His interest in capturing ephemeral moments extends beyond the canvas. She spends summers on the beaches that inspire her, observing, sketching and photographing the interactions in constant evolution between people and space. These studies become the foundation of her paintings, which she reworks and reinstalls in her Paris studio. Although she lives far from the coast, the rhythms of the sea are still present in her work. Her process is immersive – in front of her easel, she is lost in the act of painting, transported by the interaction of light and color.

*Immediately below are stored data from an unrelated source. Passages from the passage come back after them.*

Lemma Chunks_some_stamp (s pre : string) (ps : list (string * string)) :
  Chunks pattern s pre ps -> ps = [] -> no_stamp s.
Proof.
  intros C E. destruct C as [s H | pre d rest seg gs ps H Hm Hd Hc];
    [|discriminate].
  intros n. apply matches_at_no_stamp.
  destruct (Nat.lt_ge_cases n (String.length s)) as [L|L]; [now apply H|].
  rewrite drop_all by exact L. reflexivity.
Qed.

(** The positions before [k] checked one by one. *)
Lemma no_stamp_before (k : nat) (s : string) :
  forallb (fun n => negb (matches_at pattern (drop n s))) (seq 0 k) = true ->
  forall n, n < k -> ~ starts_with_stamp (drop n s).
Proof.
  intros H n L. apply matches_at_no_stamp.
  rewrite forallb_forall in H. specialize (H n).
  rewrite in_seq in H. apply negb_true_iff, H. lia.
Qed.

End TokenizerFacts.

(** The tokenizer's pairs are read off the chunks of the transcript; with
    no chunk the string accessor fails. *)
Lemma tokenize_pairs (data : string) :
  exists (preamble : string) (ps : list (string * string)),
    Spec.Chunks Preprocessor.pattern data preamble ps
    /\ Preprocessor.tokenize data
       = match ps with
         | [] => Raise (AttributeError "Can only use .str accessor with string values!")
         | _ => OK (map (fun p => (Str.strip (snd p), Str.strip_chars " - " (fst p))) ps)
         end.
Proof.
  destruct (split_findall_chunks Preprocessor.pattern data eq_refl)
    as (pre & ps & C & S & F).
  exists pre, ps. split; [exact C|].
  unfold Preprocessor.tokenize. rewrite S, F. cbn [tl].
  rewrite !length_map, Nat.eqb_refl.
  destruct ps as [|p ps]; [reflexivity|].
  unfold Preprocessor.str_accessor. cbn [map bind]. f_equal.
  change (combine (map Str.strip (map snd (p :: ps)))
            (map (Str.strip_chars " - ") (map fst (p :: ps)))
          = map (fun p => (Str.strip (snd p), Str.strip_chars " - " (fst p)))
              (p :: ps)).
  rewrite !map_map.
  apply (combine_map_map (fun p => Str.strip (snd p))
           (fun p => Str.strip_chars " - " (fst p))).
Qed.


Lemma tokenize_raises (data : string) (e : exn) :
  Preprocessor.tokenize data = Raise e ->
  e = AttributeError "Can only use .str accessor with string values!"
  /\ Spec.no_stamp data.
Proof.
  intros H. destruct (tokenize_pairs data) as (pre & ps & C & T).
  rewrite T in H. destruct ps as [|p ps]; [|discriminate].
  split; [congruence | now apply (Chunks_some_stamp _ _ _ C)].
Qed.

(** C7. Whenever the tokenizer returns, it returns one pair per delimiter,
    in order of occurrence: the transcript is a preamble followed by
    chunks, each a delimiter (digits, slashes, comma, colon, hyphen and
    white space as the pattern writes them, standing at the first position
    after the previous chunk's delimiter where one can stand) and the
    segment up to the next delimiter or the end; the pair of a chunk is its
    segment stripped of white space at both ends (and of nothing else, so
    that the newlines inside it stay) with its delimiter stripped of
    [" - "]; the preamble gives no pair.  The delimiters are those the
    pattern matches. *)
Theorem tokenize_chunks (data : string) (toks : list (string * string)) :
  Preprocessor.tokenize data = OK toks ->
  exists (preamble : string) (ps : list (string * string)),
    Spec.Delimited data preamble ps
    /\ Spec.Chunks Preprocessor.pattern data preamble ps
    /\ data = preamble ++ Spec.spell ps
    /\ toks = map (fun p => (Str.strip (snd p), Str.strip_chars " - " (fst p))) ps
    /\ Forall (fun p =>
                 exists l r,
                   snd p = l ++ Str.strip (snd p) ++ r
                   /\ Str.all Char.isspace l = true
                   /\ Str.all Char.isspace r = true
                   /\ Str.first_ok Char.isspace (Str.strip (snd p)) = false
                   /\ Str.last_ok Char.isspace (Str.strip (snd p)) = false) ps.
Proof.
  intros H. destruct (tokenize_pairs data) as (pre & ps & C & T).
  exists pre, ps. split; [now apply Chunks_Delimited|].
  split; [exact C|].
  split; [now apply Chunks_spell with (r := Preprocessor.pattern)|].
  split.
  - rewrite T in H. destruct ps as [|p ps]; [discriminate|]. congruence.
  - apply Forall_forall. intros p _. apply strip_by_spec.
Qed.

(** A transcript of four lines: a title, a message of two lines and a
    notice.  The title gives no pair and the second line stays in the
    first message. *)
Example tokenize_chat_lines :
  Preprocessor.tokenize Spec.chat_lines
  = OK [("Alice: hi" ++ Spec.nl ++ "  there", "12/25/23, 10:00");
        ("Bob joined", "1/15/24, 9:07")].
Proof. reflexivity. Qed.

(** Its preamble and its two chunks. *)
Example chat_lines_delimited :
  Spec.Delimited Spec.chat_lines ("Chat export" ++ Spec.nl)
    [("12/25/23, 10:00 - ", "Alice: hi" ++ Spec.nl ++ "  there  " ++ Spec.nl);
     ("1/15/24, 9:07 - ", "Bob joined")].
Proof.
  apply (Spec.Delimited_cut ("Chat export" ++ Spec.nl) "12/25/23, 10:00 - "
           ("Alice: hi" ++ Spec.nl ++ "  there  " ++ Spec.nl
            ++ "1/15/24, 9:07 - " ++ "Bob joined")).
  - apply no_stamp_before. vm_compute. reflexivity.
  - apply (Spec.Stamp_intro "12" "25" "23" "10" "00" " " " " " ");
      try reflexivity; simpl; lia.
  - apply (Spec.Delimited_cut
             ("Alice: hi" ++ Spec.nl ++ "  there  " ++ Spec.nl)
             "1/15/24, 9:07 - " "Bob joined").
    + apply no_stamp_before. vm_compute. reflexivity.
    + apply (Spec.Stamp_intro "1" "15" "24" "9" "07" " " " " " ");
        try reflexivity; simpl; lia.
    + apply Spec.Delimited_end. apply no_stamp_before. vm_compute. reflexivity.
Qed.

Lemma tokenize_chunks_witness :
  Preprocessor.tokenize Spec.chat_lines
  = OK [("Alice: hi" ++ Spec.nl ++ "  there", "12/25/23, 10:00");
        ("Bob joined", "1/15/24, 9:07")]
  /\ exists (preamble : string) (ps : list (string * string)),
       Spec.Delimited Spec.chat_lines preamble ps
       /\ Spec.Chunks Preprocessor.pattern Spec.chat_lines preamble ps
       /\ Spec.chat_lines = preamble ++ Spec.spell ps
       /\ [("Alice: hi" ++ Spec.nl ++ "  there", "12/25/23, 10:00");
           ("Bob joined", "1/15/24, 9:07")]
          = map (fun p => (Str.strip (snd p), Str.strip_chars " - " (fst p))) ps
       /\ Forall (fun p =>
                    exists l r,
                      snd p = l ++ Str.strip (snd p) ++ r
                      /\ Str.all Char.isspace l = true
                      /\ Str.all Char.isspace r = true
                      /\ Str.first_ok Char.isspace (Str.strip (snd p)) = false
                      /\ Str.last_ok Char.isspace (Str.strip (snd p)) = false) ps.
Proof.
  split; [reflexivity|].
  apply (tokenize_chunks Spec.chat_lines). reflexivity.
Defined.




(** ** The classifier *)

Section ClassifierFacts.

Import Re Str Spec Preprocessor.

Lemma drop_add (a b : nat) (s : string) : drop (a + b) s = drop b (drop a s).
Proof.
  revert s; induction a as [|a IH]; intros s; simpl; [reflexivity|].
  destruct s as [|c s]; [now destruct b | apply IH].
Qed.

Lemma run_any (s : string) : run Char.any None s = String.length s.
Proof. induction s as [|c s IH]; simpl; [reflexivity | now rewrite IH]. Qed.

(** The end of the sender pattern, [:\s], at the head of [u]. *)
Lemma colon_space_here (u : string) :
  match_here [lit ":"; cls Char.isspace] u
  = match u with
    | String c1 (String c2 rest) =>
        if Ascii.eqb ":" c1 && Char.isspace c2
        then Some (String c1 (String c2 ""), [], rest) else None
    | _ => None
    end.
Proof.
  unfold lit, cls. rewrite match_one.
  destruct u as [|c1 u]; [reflexivity|]. rewrite match_one.
  destruct (Ascii.eqb ":" c1); [|now destruct u].
  destruct u as [|c2 rest]; [reflexivity|].
  cbn [andb match_here]. destruct (Char.isspace c2); reflexivity.
Qed.

Lemma boundary_tail (k : nat) (s : string) :
  match_here [lit ":"; cls Char.isspace] (drop k s)
  = if boundary_at k s
    then Some (take 2 (drop k s), [], drop (k + 2) s) else None.
Proof.
  rewrite colon_space_here, drop_add. unfold boundary_at.
  destruct (drop k s) as [|c1 [|c2 rest]]; reflexivity.
Qed.

Lemma first_some_seq {B : Type} (f : nat -> option B) (a len k : nat) (b : B) :
  a <= k < a + len -> f k = Some b ->
  (forall j, a <= j < k -> f j = None) ->
  first_some f (seq a len) = Some b.
Proof.
  revert a; induction len as [|len IH]; intros a R F N; simpl; [lia|].
  destruct (Nat.eq_dec a k) as [->|D]; [now rewrite F|].
  rewrite (N a) by lia. apply IH; auto; [lia|]. intros j H; apply N; lia.
Qed.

A signature distinct from his work is the white borde framing of his compositions, recalling the photographs of Polaroid. This choice strengthens the idea of ​​capturing ephemeral moments, distilling the immensity of experience in an image that feels both spontaneous and carefully constructed. The figures she painted – the baths, the walkers, the children at stake – does not aim to dominate the scene but rather to punctuate it, their presence animating the space without imposing a fixed story. This opening allows viewers to bring their own memories and emotions to the work, making each painting a shared experience rather than a singular declaration.

Sunset100 × 100 cm – Like a lagoon80 × 80 cm

Cathy Doutreligne: between abstraction and figuration

The artistic influences of Doutreligne extend over a wide range, from the luminous impressionism of Joaquín Sorolla to the expressive minimalism of Cy Twombly and to the quiet poetry of the compositions of Giorgio Morandi. His admiration for abstraction coexists with his love for figuration, and his work embodies this duality – structured but fluid, specific but universal. She is attracted by the art that surprises her, often gravitating towards styles very far from her own, finding inspiration in the unexpected.

His fascination for imaging extends beyond painting. Amandite of cinema and literature, it is deeply engaged in visual narration in all its forms. As a child, she was captivated by the illustrations of the Belgian artist Marcel Marlier, spending hours absorbing the delicates rendered from light and details. Although his artistic references have evolved, his appreciation for works that embrace both the void and the fullness remains constant. Morandi watercolors, for example, intrigue it as much for their negative space as for their slowly defined forms.

Painting is not just a profession for Doutreligne – it is a way of measuring time, a daily practice that anchors its existence. Almost every day, she stands in front of her easel, illuminated by the light of daylight lamps, going to the act of immersive creation. Each brushstroke is an attempt to capture the impermanence of light, changing relationships between figures and space, the rhythm of existence itself. And while her paintings already invite viewers in these suspended moments, she dreams of seeing them one day collected in a book – a tangible reflection of a life spent chasing the ephemeral beauty of time.